REANN calculator
REANN (recursively embedded atom neural network) is a message-passing neural-network-based MLIP.
Below are the instructions on how to initialize the REANN calculator, to run dynamics simulations within NQCDynamics.jl using ASE interface.
The following instructions will include Julia-based code.
We start with importing NQCDynamics.jl packages and PyCall which allows importing Python-based packages.
using NQCDynamics
using PyCall
using NQCModels
# Importing Python modules with PyCall
io = pyimport("ase.io")
reann = pyimport("ase.calculators.reann")
Now, we specify the cutoff distance, paths to the model, and Atoms objects. Then we read the ASE atoms object and we convert it to NQCDynamics object.

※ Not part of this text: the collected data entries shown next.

Lemma round_q_ge x y : representable y -> (y <= x)%Q -> (y <= round_q x)%Q.
Proof. unfold representable. intros Hy H%round_q_mono. lra. Qed.

(** ** Comparisons and arithmetic of floats *)

(** The extended-real order, on numbers. *)
Definition is_num (a : f64) : Prop := a <> NaN.

(** A finite float is a representable number below the overflow bound. *)
Definition wf (a : f64) : Prop :=
  match a with Fin q => representable q /\ (- overflow < q < overflow)%Q | _ => True end.

Lemma Qle_bool_false x y : Qle_bool x y = false <-> (y < x)%Q.
Proof.
  split.
  - intros H. destruct (Qlt_le_dec y x) as [|C]; [done|]. apply Qle_bool_iff in C. congruence.
  - intros H. destruct (Qle_bool x y) eqn:E; [|done]. apply Qle_bool_iff in E. lra.
Qed.

Lemma overflow_pos : (0 < overflow)%Q.
Proof. apply pow2_pos. Qed.

Lemma round_wf q : wf (round q).
Proof.
  unfold round. destruct (Qle_bool overflow (round_q q)) eqn:A; [done|]. destruct (Qle_bool overflow (- round_q q)) eqn:B; [done|].
  apply Qle_bool_false in A, B. split; [apply round_q_representable|lra].
Qed.

Lemma round_num q : is_num (round q).
Proof. unfold round, is_num. by destruct (Qle_bool overflow (round_q q)), (Qle_bool overflow (- round_q q)). Qed.

Lemma Qred_ext x y : (x == y)%Q -> Qred x = Qred y.
Proof. apply Qred_complete. Qed.

(** Rounding depends on the value only. *)
Lemma round_q_ext x y : (x == y)%Q -> round_q x = round_q y.
Proof.
  intros E. unfold round_q. assert (Hlog : forall a b, (0 < a)%Q -> (a == b)%Q -> round_abs a = round_abs b).
  { intros a b Ha Eab. unfold round_abs. apply Qred_ext.
    assert (ulp_exp a = ulp_exp b) as ->.
    { unfold ulp_exp. pose proof (qlog2_comp_aux a b Ha Eab). pose proof (qlog2_comp_aux b a ltac:(lra) (Qeq_sym _ _ Eab)). lia. }
    by rewrite (rne_comp (a / pow2 (ulp_exp b)) (b / pow2 (ulp_exp b))) by (by rewrite Eab). }
  destruct (Qcompare_spec x 0) as [X|X|X], (Qcompare_spec y 0) as [Y|Y|Y]; try lra; try done.
  - by rewrite (Hlog (- x) (- y))%Q by lra.
  - by apply Hlog.
Qed.

Lemma round_comp x y : (x == y)%Q -> round x = round y.
Proof. intros E. unfold round. by rewrite (round_q_ext x y E). Qed.

Lemma fle_trans a b c : fle a b = true -> fle b c = true -> fle a c = true.
Proof.
  destruct a as [|[]|x], b as [|[]|y], c as [|[]|z]; cbn; try done. rewrite !Qle_bool_iff. lra.
Qed.

Lemma fle_refl a : is_num a -> fle a a = true.
Proof. unfold is_num. destruct a as [|[]|x]; cbn; try done. intros _. apply Qle_bool_iff. lra. Qed.

Lemma flt_spec a b : is_num a -> is_num b -> flt a b = negb (fle b a).
Proof. unfold is_num. by destruct a as [|[]|x], b as [|[]|y]. Qed.

Lemma fle_total a b : is_num a -> is_num b -> fle a b = false -> fle b a = true.
Proof.
  unfold is_num. destruct a as [|[]|x], b as [|[]|y]; cbn; try done. intros _ _ H%Qle_bool_false. apply Qle_bool_iff. lra.
Qed.

(** Rounding is monotone into the extended reals. *)
Lemma round_mono x y : (x <= y)%Q -> fle (round x) (round y) = true.
Proof.
  intros H%round_q_mono. pose proof overflow_pos. unfold round.
  destruct (Qle_bool overflow (round_q x)) eqn:A, (Qle_bool overflow (round_q y)) eqn:C;
  destruct (Qle_bool overflow (- round_q x)) eqn:B; destruct (Qle_bool overflow (- round_q y)) eqn:D;
    rewrite ?Qle_bool_iff, ?Qle_bool_false in *; cbn; try done; try lra; by apply Qle_bool_iff.
Qed.

(** A well-formed finite float is its own rounding, up to the order. *)
Lemma round_ge q x : wf (Fin q) -> (q <= x)%Q -> fle (Fin q) (round x) = true.
Proof.
  intros [Hr Hb] H. pose proof (round_q_ge x q Hr H). unfold round.
  destruct (Qle_bool overflow (round_q x)) eqn:A; [done|]. destruct (Qle_bool overflow (- round_q x)) eqn:B.
  - apply Qle_bool_iff in B. lra.
  - cbn. by apply Qle_bool_iff.
Qed.

Lemma round_le q x : wf (Fin q) -> (x <= q)%Q -> fle (round x) (Fin q) = true.
Proof.
  intros [Hr Hb] H. pose proof (round_q_le x q Hr H). unfold round.
  destruct (Qle_bool overflow (round_q x)) eqn:A.
  - apply Qle_bool_iff in A. lra.
  - destruct (Qle_bool overflow (- round_q x)) eqn:B; [done|]. cbn. by apply Qle_bool_iff.
Qed.

(** [float64(n)] of an integer up to 2^53 is that integer. *)
Lemma of_Z_exact n : - 2 ^ 53 <= n <= 2 ^ 53 -> exists q, of_Z n = Fin q /\ (q == inject_Z n)%Q /\ wf (Fin q).
Proof.
  intros Hn. pose proof (representable_int n Hn) as Hr. unfold representable in Hr. pose proof (round_wf (inject_Z n)) as Hw.
  unfold of_Z. unfold round in *.
  assert (Hb : (- overflow < round_q (inject_Z n) < overflow)%Q).
  { rewrite Hr. unfold overflow. rewrite pow2_Z by lia. rewrite <- inject_Z_opp. rewrite <- !Zlt_Qlt. lia. }
  destruct (Qle_bool overflow (round_q (inject_Z n))) eqn:A; [apply Qle_bool_iff in A; lra|].
  destruct (Qle_bool overflow (- round_q (inject_Z n))) eqn:B; [apply Qle_bool_iff in B; lra|].
  eauto.
Qed.

Lemma of_Z_fle a b : - 2 ^ 53 <= a <= 2 ^ 53 -> - 2 ^ 53 <= b <= 2 ^ 53 -> fle (of_Z a) (of_Z b) = true <-> a <= b.
Proof.
  intros Ha Hb. destruct (of_Z_exact a Ha) as (p & -> & P & _). destruct (of_Z_exact b Hb) as (q & -> & Q & _).
  cbn. rewrite Qle_bool_iff, P, Q, <- Zle_Qle. done.
Qed.

(** Any integers: [float64] is monotone. *)
Lemma of_Z_mono a b : a <= b -> fle (of_Z a) (of_Z b) = true.
Proof. intros H. apply round_mono. by apply inject_le. Qed.

(** Adding a non-negative number does not go below. *)
Lemma fadd_ge a b : is_num (fadd a b) -> wf a -> fle (Fin 0) b = true -> fle a (fadd a b) = true.
Proof.
  unfold is_num. destruct a as [|[]|x], b as [|[]|y]; cbn [fadd Bool.eqb fle]; try done.
  intros _ Hw Hy%Qle_bool_iff. apply round_ge; [done|]. lra.
Qed.

Lemma fmul_nonneg a b : is_num (fmul a b) -> fle (Fin 0) a = true -> fle (Fin 0) b = true -> fle (Fin 0) (fmul a b) = true.
Proof.
  unfold is_num. destruct a as [|[]|x], b as [|[]|y]; cbn [fmul fle xorb]; try done; unfold qneg.
  - destruct (Qeq_bool y 0); [done|]. intros _ _ ->. done.
  - destruct (Qeq_bool x 0); [done|]. intros _ -> _. done.
  - intros _ Hx%Qle_bool_iff Hy%Qle_bool_iff. apply round_ge; [|by apply Qmult_le_0_compat].
    split; [done|]. split; [|exact overflow_pos]. pose proof overflow_pos. lra.
Qed.

Lemma fmul_fin_num x y : is_num (fmul (Fin x) (Fin y)).
Proof. apply round_num. Qed.

(** Subtracting one does not go above. *)
Lemma fsub_one_le a : is_num a -> wf a -> fle (fsub a (of_Z 1)) a = true.
Proof.
  unfold is_num. destruct (of_Z_exact 1 ltac:(lia)) as (q & -> & Hq & _). unfold fsub, fneg.
  destruct a as [|[]|x]; cbn [fadd fle]; try done.
  intros _ Hw. apply round_le; [done|]. rewrite Qred_correct, Hq. change (inject_Z 1) with 1%Q. lra.
Qed.

(** The familiar decimal sum, a tie to even, the largest float and overflow. *)
Example float_samples :
  fadd (round (1 # 10)) (round (2 # 10)) = round (30000000000000004 # 100000000000000000)
  /\ fadd (round (1 # 10)) (round (2 # 10)) <> round (3 # 10)
  /\ of_Z (2 ^ 53 + 1) = of_Z (2 ^ 53)
  /\ fadd (Fin (inject_Z (2 ^ 1024 - 2 ^ 970))) (Fin (inject_Z (2 ^ 970))) = Inf false
  /\ fdiv (of_Z 1) (Fin 0) = Inf false.
Proof. repeat split; vm_compute; try reflexivity; discriminate. Qed.

(** ** Negation *)

Lemma round_q_red q : round_q q = Qred (round_q q).
Proof.
  assert (H : forall a, Qred (Qred a) = Qred a) by (intros a; apply Qred_ext, Qred_correct).
  unfold round_q, round_abs. destruct (Qcompare_spec q 0); by rewrite ?H.
Qed.

Lemma representable_neg q : representable q -> representable (- q).
Proof.
  unfold representable. intros Hr. unfold round_q in *.
  destruct (Qcompare_spec q 0) as [X|X|X], (Qcompare_spec (- q) 0) as [Y|Y|Y]; try lra; rewrite ?Qred_correct in *.
  - lra.
  - rewrite (round_abs_comp (- - q) q) by lra. lra.
Qed.

Lemma round_neg q x : representable q -> (- overflow < q < overflow)%Q -> (x == - q)%Q -> round x = Fin (Qred (- q)).
Proof.
  intros Hr Hb E. rewrite (round_comp x (- q)) by done. apply representable_neg in Hr. unfold representable in Hr. unfold round.
  destruct (Qle_bool overflow (round_q (- q))) eqn:A; [apply Qle_bool_iff in A; lra|].
  destruct (Qle_bool overflow (- round_q (- q))) eqn:B; [apply Qle_bool_iff in B; lra|].
  by rewrite round_q_red, (Qred_ext _ _ Hr).
Qed.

pes_model_path = "path/to/reann/model/REANN_PES_DOUBLE.pt"
atoms_path = "path/to/atoms.xyz"
ase_atoms = io.read(atoms_path)
atoms, positions, cell = NQCDynamics.convert_from_ase_atoms(ase_atoms)
We then set up our REANN calculator and create NQCModels AdiabaticASEModel object that includes the model.
atomtype = ["Cu","H"]
period = [1,1,1]
calculator = reann.REANN(
device="cpu",
atomtype=atomtype,
period=period,
nn=pes_model_path)
ase_atoms.set_calculator(calculator)
pes_model = AdiabaticASEModel(ase_atoms)
Finally, we can use the model to e.g. initialize Simulation object that is employed to run MD simulations.
sim = Simulation{Classical}(atoms, pes_model, cell=cell)